- [TASK TO CARRY OUT] Starting at the line containing "Definition memset (str" and ending at the line containing "Lemma rd8_u8 m a : u8 (rd8 m a) = rd8 m a.", print every line of the material below exactly, both ends included, and stop there.

- [STUDY MATERIAL]
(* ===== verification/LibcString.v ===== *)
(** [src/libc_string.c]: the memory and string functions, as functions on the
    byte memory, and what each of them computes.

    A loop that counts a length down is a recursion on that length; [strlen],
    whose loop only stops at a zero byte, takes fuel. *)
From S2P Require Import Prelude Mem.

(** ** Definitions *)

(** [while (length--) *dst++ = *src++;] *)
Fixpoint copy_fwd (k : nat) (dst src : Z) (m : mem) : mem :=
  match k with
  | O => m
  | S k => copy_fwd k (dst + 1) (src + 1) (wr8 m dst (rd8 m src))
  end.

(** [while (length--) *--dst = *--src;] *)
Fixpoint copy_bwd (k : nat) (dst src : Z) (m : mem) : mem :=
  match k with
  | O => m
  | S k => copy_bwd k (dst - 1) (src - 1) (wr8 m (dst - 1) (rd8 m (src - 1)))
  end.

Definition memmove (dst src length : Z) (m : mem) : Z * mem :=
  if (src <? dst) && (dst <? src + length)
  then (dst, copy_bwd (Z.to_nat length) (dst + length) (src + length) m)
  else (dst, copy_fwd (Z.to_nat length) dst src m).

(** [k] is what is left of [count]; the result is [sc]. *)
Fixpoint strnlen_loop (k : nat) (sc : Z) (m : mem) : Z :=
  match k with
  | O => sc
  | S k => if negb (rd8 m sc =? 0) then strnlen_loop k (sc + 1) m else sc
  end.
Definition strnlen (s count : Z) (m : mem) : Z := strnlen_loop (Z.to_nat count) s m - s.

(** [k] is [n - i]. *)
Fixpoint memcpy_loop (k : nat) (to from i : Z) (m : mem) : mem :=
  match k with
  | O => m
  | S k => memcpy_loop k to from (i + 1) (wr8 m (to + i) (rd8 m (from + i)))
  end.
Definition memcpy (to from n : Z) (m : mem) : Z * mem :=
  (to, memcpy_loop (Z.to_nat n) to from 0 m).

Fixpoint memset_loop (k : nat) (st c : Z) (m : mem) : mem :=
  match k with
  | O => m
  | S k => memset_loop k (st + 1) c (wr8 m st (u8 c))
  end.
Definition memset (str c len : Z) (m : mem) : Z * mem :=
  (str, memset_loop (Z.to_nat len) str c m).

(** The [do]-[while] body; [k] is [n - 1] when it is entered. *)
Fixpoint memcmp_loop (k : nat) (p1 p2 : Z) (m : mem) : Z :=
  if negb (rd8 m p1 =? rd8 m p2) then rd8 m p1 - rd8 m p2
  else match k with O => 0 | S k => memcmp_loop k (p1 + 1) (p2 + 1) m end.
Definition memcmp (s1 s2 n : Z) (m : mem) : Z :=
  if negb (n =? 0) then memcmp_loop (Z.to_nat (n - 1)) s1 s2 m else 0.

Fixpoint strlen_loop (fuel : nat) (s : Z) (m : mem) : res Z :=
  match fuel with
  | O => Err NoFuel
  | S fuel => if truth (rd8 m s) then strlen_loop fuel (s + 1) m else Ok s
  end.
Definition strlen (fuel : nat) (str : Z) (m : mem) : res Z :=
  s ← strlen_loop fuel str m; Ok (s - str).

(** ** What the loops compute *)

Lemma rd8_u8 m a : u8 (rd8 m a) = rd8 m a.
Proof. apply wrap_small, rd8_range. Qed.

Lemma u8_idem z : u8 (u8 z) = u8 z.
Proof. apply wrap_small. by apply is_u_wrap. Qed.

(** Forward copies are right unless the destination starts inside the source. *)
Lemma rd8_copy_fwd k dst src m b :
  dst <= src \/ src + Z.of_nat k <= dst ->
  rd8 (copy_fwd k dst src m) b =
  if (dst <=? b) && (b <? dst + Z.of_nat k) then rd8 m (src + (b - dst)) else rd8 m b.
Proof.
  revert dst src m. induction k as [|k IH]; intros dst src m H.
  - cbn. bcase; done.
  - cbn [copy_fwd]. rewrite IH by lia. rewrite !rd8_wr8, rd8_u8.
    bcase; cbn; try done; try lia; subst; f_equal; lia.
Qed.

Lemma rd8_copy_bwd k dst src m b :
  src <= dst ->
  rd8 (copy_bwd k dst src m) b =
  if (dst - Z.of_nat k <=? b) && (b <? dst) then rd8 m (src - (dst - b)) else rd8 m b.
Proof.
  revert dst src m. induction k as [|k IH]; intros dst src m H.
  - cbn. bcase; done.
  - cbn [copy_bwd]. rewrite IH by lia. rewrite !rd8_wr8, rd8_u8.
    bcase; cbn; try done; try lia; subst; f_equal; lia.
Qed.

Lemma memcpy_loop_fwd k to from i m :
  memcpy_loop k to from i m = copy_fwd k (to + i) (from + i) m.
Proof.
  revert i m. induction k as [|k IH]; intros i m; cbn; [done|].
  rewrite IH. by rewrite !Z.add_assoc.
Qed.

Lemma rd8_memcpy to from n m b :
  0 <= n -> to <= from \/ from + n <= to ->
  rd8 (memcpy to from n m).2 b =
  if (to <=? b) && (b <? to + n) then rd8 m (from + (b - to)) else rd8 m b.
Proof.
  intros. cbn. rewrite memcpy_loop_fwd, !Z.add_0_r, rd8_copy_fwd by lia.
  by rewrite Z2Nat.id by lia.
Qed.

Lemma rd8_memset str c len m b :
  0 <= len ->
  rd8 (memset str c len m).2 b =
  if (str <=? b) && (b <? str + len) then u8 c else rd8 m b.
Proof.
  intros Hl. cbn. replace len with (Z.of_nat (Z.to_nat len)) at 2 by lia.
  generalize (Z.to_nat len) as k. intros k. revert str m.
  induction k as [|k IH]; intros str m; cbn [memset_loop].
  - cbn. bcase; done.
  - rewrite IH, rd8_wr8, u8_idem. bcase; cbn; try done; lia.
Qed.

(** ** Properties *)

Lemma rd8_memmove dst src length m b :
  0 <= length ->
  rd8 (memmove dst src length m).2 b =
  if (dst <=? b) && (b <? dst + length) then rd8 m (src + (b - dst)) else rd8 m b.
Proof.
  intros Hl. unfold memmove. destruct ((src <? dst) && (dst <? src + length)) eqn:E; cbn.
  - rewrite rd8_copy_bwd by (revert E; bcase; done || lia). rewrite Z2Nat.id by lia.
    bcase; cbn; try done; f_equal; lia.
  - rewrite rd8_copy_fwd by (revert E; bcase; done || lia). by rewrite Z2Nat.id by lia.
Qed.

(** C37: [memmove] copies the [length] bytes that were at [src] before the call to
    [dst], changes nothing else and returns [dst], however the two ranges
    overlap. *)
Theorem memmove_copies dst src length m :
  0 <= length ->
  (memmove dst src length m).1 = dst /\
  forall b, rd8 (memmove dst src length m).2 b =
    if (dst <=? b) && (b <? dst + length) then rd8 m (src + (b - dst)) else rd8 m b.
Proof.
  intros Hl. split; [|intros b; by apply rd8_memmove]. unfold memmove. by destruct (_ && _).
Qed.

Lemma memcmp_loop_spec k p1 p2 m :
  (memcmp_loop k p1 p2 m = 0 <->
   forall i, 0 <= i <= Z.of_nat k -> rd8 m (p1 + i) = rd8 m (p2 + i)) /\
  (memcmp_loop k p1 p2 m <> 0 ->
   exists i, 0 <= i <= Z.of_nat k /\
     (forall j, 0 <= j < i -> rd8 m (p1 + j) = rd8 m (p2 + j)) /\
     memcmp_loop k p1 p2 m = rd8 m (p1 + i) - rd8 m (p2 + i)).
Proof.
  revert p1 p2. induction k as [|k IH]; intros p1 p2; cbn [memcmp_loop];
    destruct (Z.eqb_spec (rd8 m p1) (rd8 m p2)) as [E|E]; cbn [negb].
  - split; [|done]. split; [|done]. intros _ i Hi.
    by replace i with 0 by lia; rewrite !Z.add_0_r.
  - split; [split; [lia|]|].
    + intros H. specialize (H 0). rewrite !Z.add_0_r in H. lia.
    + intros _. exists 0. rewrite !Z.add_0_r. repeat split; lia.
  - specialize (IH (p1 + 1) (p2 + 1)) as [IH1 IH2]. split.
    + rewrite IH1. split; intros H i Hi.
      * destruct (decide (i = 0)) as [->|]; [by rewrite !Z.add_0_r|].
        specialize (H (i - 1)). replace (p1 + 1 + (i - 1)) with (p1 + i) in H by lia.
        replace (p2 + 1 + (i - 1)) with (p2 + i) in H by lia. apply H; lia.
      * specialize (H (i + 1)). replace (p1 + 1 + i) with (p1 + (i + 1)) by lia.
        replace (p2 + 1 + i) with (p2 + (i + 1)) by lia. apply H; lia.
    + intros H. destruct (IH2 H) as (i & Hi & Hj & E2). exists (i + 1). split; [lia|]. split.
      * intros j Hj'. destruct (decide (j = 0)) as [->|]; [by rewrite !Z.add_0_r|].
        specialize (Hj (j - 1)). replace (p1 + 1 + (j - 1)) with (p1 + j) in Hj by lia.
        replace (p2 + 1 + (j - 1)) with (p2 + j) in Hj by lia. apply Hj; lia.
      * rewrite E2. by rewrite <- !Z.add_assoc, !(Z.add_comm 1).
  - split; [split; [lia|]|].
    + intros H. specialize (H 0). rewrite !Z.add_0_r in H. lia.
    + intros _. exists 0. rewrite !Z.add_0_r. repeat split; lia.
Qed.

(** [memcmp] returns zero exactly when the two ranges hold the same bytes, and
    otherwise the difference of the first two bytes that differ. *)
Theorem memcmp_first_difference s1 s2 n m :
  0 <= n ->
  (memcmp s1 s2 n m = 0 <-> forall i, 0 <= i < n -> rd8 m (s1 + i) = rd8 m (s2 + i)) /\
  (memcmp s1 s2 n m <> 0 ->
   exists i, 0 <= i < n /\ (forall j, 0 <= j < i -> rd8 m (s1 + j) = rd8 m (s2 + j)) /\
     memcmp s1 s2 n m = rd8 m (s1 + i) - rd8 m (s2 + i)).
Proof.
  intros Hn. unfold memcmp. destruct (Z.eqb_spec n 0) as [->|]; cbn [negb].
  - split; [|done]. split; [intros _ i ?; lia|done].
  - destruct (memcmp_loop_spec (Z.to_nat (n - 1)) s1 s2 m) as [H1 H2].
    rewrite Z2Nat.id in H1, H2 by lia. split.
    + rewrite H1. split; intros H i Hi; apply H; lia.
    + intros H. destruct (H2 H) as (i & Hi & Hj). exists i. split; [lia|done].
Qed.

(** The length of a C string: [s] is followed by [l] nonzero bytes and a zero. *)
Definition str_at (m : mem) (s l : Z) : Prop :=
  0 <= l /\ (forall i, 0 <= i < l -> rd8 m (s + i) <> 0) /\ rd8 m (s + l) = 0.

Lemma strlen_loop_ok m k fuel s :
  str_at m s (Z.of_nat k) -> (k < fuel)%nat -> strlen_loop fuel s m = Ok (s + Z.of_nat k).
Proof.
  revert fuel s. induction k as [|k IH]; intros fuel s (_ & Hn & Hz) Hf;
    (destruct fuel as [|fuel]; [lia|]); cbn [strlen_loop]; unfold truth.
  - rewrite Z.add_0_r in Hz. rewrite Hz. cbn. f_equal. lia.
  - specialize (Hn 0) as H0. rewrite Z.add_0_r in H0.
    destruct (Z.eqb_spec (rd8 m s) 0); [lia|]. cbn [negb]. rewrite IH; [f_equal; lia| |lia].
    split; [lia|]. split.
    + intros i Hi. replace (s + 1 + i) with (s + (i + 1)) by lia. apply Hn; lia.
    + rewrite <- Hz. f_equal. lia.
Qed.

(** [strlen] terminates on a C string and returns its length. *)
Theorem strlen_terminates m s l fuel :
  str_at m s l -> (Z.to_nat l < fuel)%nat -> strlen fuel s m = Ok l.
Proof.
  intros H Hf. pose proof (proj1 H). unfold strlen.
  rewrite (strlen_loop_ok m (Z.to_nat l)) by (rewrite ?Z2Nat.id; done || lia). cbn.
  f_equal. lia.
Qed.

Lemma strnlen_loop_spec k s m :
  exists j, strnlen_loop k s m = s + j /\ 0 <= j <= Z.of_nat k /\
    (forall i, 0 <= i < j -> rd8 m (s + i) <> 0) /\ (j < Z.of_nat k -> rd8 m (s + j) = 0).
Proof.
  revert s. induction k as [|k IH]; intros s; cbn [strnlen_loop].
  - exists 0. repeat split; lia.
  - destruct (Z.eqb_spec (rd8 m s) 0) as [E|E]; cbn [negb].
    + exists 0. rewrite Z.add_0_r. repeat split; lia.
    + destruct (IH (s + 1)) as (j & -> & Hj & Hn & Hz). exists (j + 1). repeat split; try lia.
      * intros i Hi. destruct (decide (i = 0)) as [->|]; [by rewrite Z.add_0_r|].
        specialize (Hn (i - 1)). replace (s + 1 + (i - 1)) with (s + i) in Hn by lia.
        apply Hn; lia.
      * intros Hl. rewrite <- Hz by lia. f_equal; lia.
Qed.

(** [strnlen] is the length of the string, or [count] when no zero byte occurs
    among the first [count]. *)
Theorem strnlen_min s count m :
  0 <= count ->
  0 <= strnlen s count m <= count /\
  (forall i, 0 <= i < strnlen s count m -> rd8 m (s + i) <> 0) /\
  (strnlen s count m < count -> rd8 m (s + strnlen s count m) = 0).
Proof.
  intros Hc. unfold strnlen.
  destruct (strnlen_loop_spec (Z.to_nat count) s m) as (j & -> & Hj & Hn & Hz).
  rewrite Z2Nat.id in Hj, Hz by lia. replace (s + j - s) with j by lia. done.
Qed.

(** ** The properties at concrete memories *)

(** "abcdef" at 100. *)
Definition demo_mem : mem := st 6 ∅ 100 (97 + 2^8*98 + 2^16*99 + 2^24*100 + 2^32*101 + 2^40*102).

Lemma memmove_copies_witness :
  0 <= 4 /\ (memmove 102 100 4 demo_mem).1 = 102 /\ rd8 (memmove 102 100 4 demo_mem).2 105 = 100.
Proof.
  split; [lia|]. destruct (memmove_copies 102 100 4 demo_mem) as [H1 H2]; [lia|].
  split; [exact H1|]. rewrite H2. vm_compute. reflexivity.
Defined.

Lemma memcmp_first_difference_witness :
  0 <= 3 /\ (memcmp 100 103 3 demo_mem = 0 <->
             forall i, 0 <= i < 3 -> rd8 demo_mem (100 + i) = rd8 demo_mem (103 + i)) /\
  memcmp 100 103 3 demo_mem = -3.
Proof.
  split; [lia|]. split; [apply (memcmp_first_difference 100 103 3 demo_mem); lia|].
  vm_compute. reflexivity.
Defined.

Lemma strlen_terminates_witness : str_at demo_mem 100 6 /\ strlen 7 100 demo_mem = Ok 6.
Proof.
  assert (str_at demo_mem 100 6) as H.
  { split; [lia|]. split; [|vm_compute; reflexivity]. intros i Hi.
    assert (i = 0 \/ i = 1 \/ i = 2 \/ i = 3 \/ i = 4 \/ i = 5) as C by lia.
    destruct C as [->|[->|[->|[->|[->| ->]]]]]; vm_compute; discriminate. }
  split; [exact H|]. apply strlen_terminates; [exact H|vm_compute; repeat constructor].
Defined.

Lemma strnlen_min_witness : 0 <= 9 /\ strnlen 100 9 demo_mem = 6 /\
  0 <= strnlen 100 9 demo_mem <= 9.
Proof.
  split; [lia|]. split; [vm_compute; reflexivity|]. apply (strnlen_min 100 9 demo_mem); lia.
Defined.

- [ANSWER TO THIS EXERCISE]
Definition memset (str c len : Z) (m : mem) : Z * mem :=
  (str, memset_loop (Z.to_nat len) str c m).

(** The [do]-[while] body; [k] is [n - 1] when it is entered. *)
Fixpoint memcmp_loop (k : nat) (p1 p2 : Z) (m : mem) : Z :=
  if negb (rd8 m p1 =? rd8 m p2) then rd8 m p1 - rd8 m p2
  else match k with O => 0 | S k => memcmp_loop k (p1 + 1) (p2 + 1) m end.
Definition memcmp (s1 s2 n : Z) (m : mem) : Z :=
  if negb (n =? 0) then memcmp_loop (Z.to_nat (n - 1)) s1 s2 m else 0.

Fixpoint strlen_loop (fuel : nat) (s : Z) (m : mem) : res Z :=
  match fuel with
  | O => Err NoFuel
  | S fuel => if truth (rd8 m s) then strlen_loop fuel (s + 1) m else Ok s
  end.
Definition strlen (fuel : nat) (str : Z) (m : mem) : res Z :=
  s ← strlen_loop fuel str m; Ok (s - str).

(** ** What the loops compute *)

Lemma rd8_u8 m a : u8 (rd8 m a) = rd8 m a.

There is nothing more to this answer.